[Dataset entries]
(* ===== verification/FcGate.v ===== *)
(** * Capacity admission: the gate (src/common/sockproxy_fc.c)

    A request's way through the gate: its service unit (with or without a
    tenant share), the unit of the endpoint it is dispatched to, moving and
    releasing them, and the life cycle of the pool itself. *)

From stdpp Require Import base list gmap numbers strings.
From S2P Require Import Prelude FcTypes FcConfig FcRing FcTenant FcFloors FcQueue FcAdapt.

Section gate.
Context (calloc : Z → bool).
Context (wake_hook : option (list (Z * Z) → Z → Z → bool)).

(** ** The pool *)

(** The limits the pool holds its configuration to. *)
Definition apply_limits (c : fc_cfg) : fc_cfg :=
  let depth := if c_max_queue_depth c >? FC_QUEUE_DEPTH_MAX then FC_QUEUE_DEPTH_MAX else c_max_queue_depth c in
  let wait := if c_max_queue_wait_ms c >? FC_QUEUE_WAIT_MS_MAX then FC_QUEUE_WAIT_MS_MAX else c_max_queue_wait_ms c in
  c <| c_max_queue_depth := depth |>
    <| c_max_queue_wait_ms := if (depth >? 0) && (wait =? 0) then 5000 else wait |>
    <| c_telemetry_stale_ms ::= (fun n => if n =? 0 then FC_TELEMETRY_STALE_MS_DEFAULT else n) |>
    <| c_warmup_ms ::= (fun n => if n >? FC_WARMUP_MS_MAX then FC_WARMUP_MS_MAX else n) |>
    <| c_ttft_target_ms ::= (fun n => if n >? FC_TTFT_TARGET_MS_MAX then FC_TTFT_TARGET_MS_MAX else n) |>
    <| c_tenant_share_pct ::= (fun n => if n >? 100 then 0 else n) |>.

(** The tenant table comes with the first share; without one the share is off. *)
Definition apply_share (fc : fc_state) : fc_state :=
  if fc_share_active fc then
    let '(fc, ok) := fc_tenant_table_ensure calloc fc in
    if ok then fc
    else fc <| s_cfg ::= (fun c => c <| c_tenant_share_pct := 0 |>
                                     <| c_src ::= (fun l => zset l FC_L_TENANT_SHARE FC_SRC_DEFAULT) |>) |>
  else fc.

(** New weights start a round, a new tenant order starts its turns again, and
    the ring grows to the depth. *)
Definition apply_queue (old new : fc_cfg) (q : fc_queue) : fc_queue :=
  let q := if negb (c_wake_policy old =? c_wake_policy new)
              || negb (arr3_eqb (c_band_weight old) (c_band_weight new))
           then q <| q_drr_credit := azero |> else q in
  let q := if negb (c_tenant_wake old =? c_tenant_wake new) then q <| q_rr_next := azero |> else q in
  if negb (q_dead q) && (c_max_queue_depth new >? q_cap q)
  then fc_ring_grow calloc q (c_max_queue_depth new) else q.

(** A window removed ends every warm-up at once. *)
Definition apply_warm (fc : fc_state) : fc_state :=
  if c_warmup_ms (s_cfg fc) =? 0 then fc <| s_warm_since_ns := zrep FC_MAX_EP 0 |> else fc.

Definition fc_state_apply (fc : fc_state) (cfg : fc_cfg) : fc_state :=
  let old := s_cfg fc in
  let fc := fc_adapt_reset (apply_warm (apply_share (fc <| s_cfg := apply_limits cfg |>))) old in
  fc <| s_queue ::= apply_queue old (s_cfg fc) |>.

Definition fc_state_init_slots (getenv : string → option string) (tenant_slots : Z) : fc_state :=
  fc_state_apply (fc_state_zero <| s_tenant_slots := fc_tenant_slots_clamp tenant_slots |>)
    (fc_cfg_from_env getenv).

Definition fc_state_init (getenv : string → option string) : fc_state :=
  fc_state_init_slots getenv FC_TENANT_SLOTS.

Definition fc_state_destroy (fc : fc_state) : fc_state :=
  let dead q := q <| q_ring := [] |> <| q_cap := 0 |> <| q_head := 0 |> <| q_tail := 0 |>
                  <| q_used := 0 |> <| q_count := 0 |> <| q_band_count := azero |>
                  <| q_dead := true |> <| q_next_deadline_ns := 0 |> in
  fc_queue_publish (fc <| s_queue ::= dead |>)
    <| s_tenants := None |> <| s_tenant_index := [] |> <| s_tenants_used := 0 |>
    <| s_tenant_free := 0 |> <| s_tenant_tombs := 0 |> <| s_tenants_runnable_waiting := 0 |>
    <| s_tenant_bound := 0 |>.

(** ** The service unit *)

Definition fc_bypass (w : world) (p : fc_permit) : world * fc_permit :=
  let '(w, p) := fc_permit_bind w p in
  (if fc_active (w_fc w) then on_fc (fc_count FC_R_BYPASS_NON_INFERENCE) w else w,
   p <| p_state := FC_P_BYPASS |>).

(** What an observing pool counts instead of refusing. *)
Definition observe_reason (fc : fc_state) : fc_reason :=
  if c_max_queue_depth (s_cfg fc) >? 0 then FC_R_OBSERVE_WOULD_QUEUE else FC_R_OBSERVE_WOULD_SHED.

(** The service counter up without a ceiling. *)
Definition take_uncapped (fc : fc_state) : fc_state := fc <| s_inflight ::= (fun n => u32 (n + 1)) |>.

▶ _Problem requirements_: The records above should be repeated in full, exactly as given.

▶ _Finished task_:
(* ===== verification/FcGate.v ===== *)
(** * Capacity admission: the gate (src/common/sockproxy_fc.c)

    A request's way through the gate: its service unit (with or without a
    tenant share), the unit of the endpoint it is dispatched to, moving and
    releasing them, and the life cycle of the pool itself. *)

From stdpp Require Import base list gmap numbers strings.
From S2P Require Import Prelude FcTypes FcConfig FcRing FcTenant FcFloors FcQueue FcAdapt.

Section gate.
Context (calloc : Z → bool).
Context (wake_hook : option (list (Z * Z) → Z → Z → bool)).

(** ** The pool *)

(** The limits the pool holds its configuration to. *)
Definition apply_limits (c : fc_cfg) : fc_cfg :=
  let depth := if c_max_queue_depth c >? FC_QUEUE_DEPTH_MAX then FC_QUEUE_DEPTH_MAX else c_max_queue_depth c in
  let wait := if c_max_queue_wait_ms c >? FC_QUEUE_WAIT_MS_MAX then FC_QUEUE_WAIT_MS_MAX else c_max_queue_wait_ms c in
  c <| c_max_queue_depth := depth |>
    <| c_max_queue_wait_ms := if (depth >? 0) && (wait =? 0) then 5000 else wait |>
    <| c_telemetry_stale_ms ::= (fun n => if n =? 0 then FC_TELEMETRY_STALE_MS_DEFAULT else n) |>
    <| c_warmup_ms ::= (fun n => if n >? FC_WARMUP_MS_MAX then FC_WARMUP_MS_MAX else n) |>
    <| c_ttft_target_ms ::= (fun n => if n >? FC_TTFT_TARGET_MS_MAX then FC_TTFT_TARGET_MS_MAX else n) |>
    <| c_tenant_share_pct ::= (fun n => if n >? 100 then 0 else n) |>.

(** The tenant table comes with the first share; without one the share is off. *)
Definition apply_share (fc : fc_state) : fc_state :=
  if fc_share_active fc then
    let '(fc, ok) := fc_tenant_table_ensure calloc fc in
    if ok then fc
    else fc <| s_cfg ::= (fun c => c <| c_tenant_share_pct := 0 |>
                                     <| c_src ::= (fun l => zset l FC_L_TENANT_SHARE FC_SRC_DEFAULT) |>) |>
  else fc.

(** New weights start a round, a new tenant order starts its turns again, and
    the ring grows to the depth. *)
Definition apply_queue (old new : fc_cfg) (q : fc_queue) : fc_queue :=
  let q := if negb (c_wake_policy old =? c_wake_policy new)
              || negb (arr3_eqb (c_band_weight old) (c_band_weight new))
           then q <| q_drr_credit := azero |> else q in
  let q := if negb (c_tenant_wake old =? c_tenant_wake new) then q <| q_rr_next := azero |> else q in
  if negb (q_dead q) && (c_max_queue_depth new >? q_cap q)
  then fc_ring_grow calloc q (c_max_queue_depth new) else q.

(** A window removed ends every warm-up at once. *)
Definition apply_warm (fc : fc_state) : fc_state :=
  if c_warmup_ms (s_cfg fc) =? 0 then fc <| s_warm_since_ns := zrep FC_MAX_EP 0 |> else fc.

Definition fc_state_apply (fc : fc_state) (cfg : fc_cfg) : fc_state :=
  let old := s_cfg fc in
  let fc := fc_adapt_reset (apply_warm (apply_share (fc <| s_cfg := apply_limits cfg |>))) old in
  fc <| s_queue ::= apply_queue old (s_cfg fc) |>.

Definition fc_state_init_slots (getenv : string → option string) (tenant_slots : Z) : fc_state :=
  fc_state_apply (fc_state_zero <| s_tenant_slots := fc_tenant_slots_clamp tenant_slots |>)
    (fc_cfg_from_env getenv).

Definition fc_state_init (getenv : string → option string) : fc_state :=
  fc_state_init_slots getenv FC_TENANT_SLOTS.

Definition fc_state_destroy (fc : fc_state) : fc_state :=
  let dead q := q <| q_ring := [] |> <| q_cap := 0 |> <| q_head := 0 |> <| q_tail := 0 |>
                  <| q_used := 0 |> <| q_count := 0 |> <| q_band_count := azero |>
                  <| q_dead := true |> <| q_next_deadline_ns := 0 |> in
  fc_queue_publish (fc <| s_queue ::= dead |>)
    <| s_tenants := None |> <| s_tenant_index := [] |> <| s_tenants_used := 0 |>
    <| s_tenant_free := 0 |> <| s_tenant_tombs := 0 |> <| s_tenants_runnable_waiting := 0 |>
    <| s_tenant_bound := 0 |>.

(** ** The service unit *)

Definition fc_bypass (w : world) (p : fc_permit) : world * fc_permit :=
  let '(w, p) := fc_permit_bind w p in
  (if fc_active (w_fc w) then on_fc (fc_count FC_R_BYPASS_NON_INFERENCE) w else w,
   p <| p_state := FC_P_BYPASS |>).

(** What an observing pool counts instead of refusing. *)
Definition observe_reason (fc : fc_state) : fc_reason :=
  if c_max_queue_depth (s_cfg fc) >? 0 then FC_R_OBSERVE_WOULD_QUEUE else FC_R_OBSERVE_WOULD_SHED.

(** The service counter up without a ceiling. *)
Definition take_uncapped (fc : fc_state) : fc_state := fc <| s_inflight ::= (fun n => u32 (n + 1)) |>.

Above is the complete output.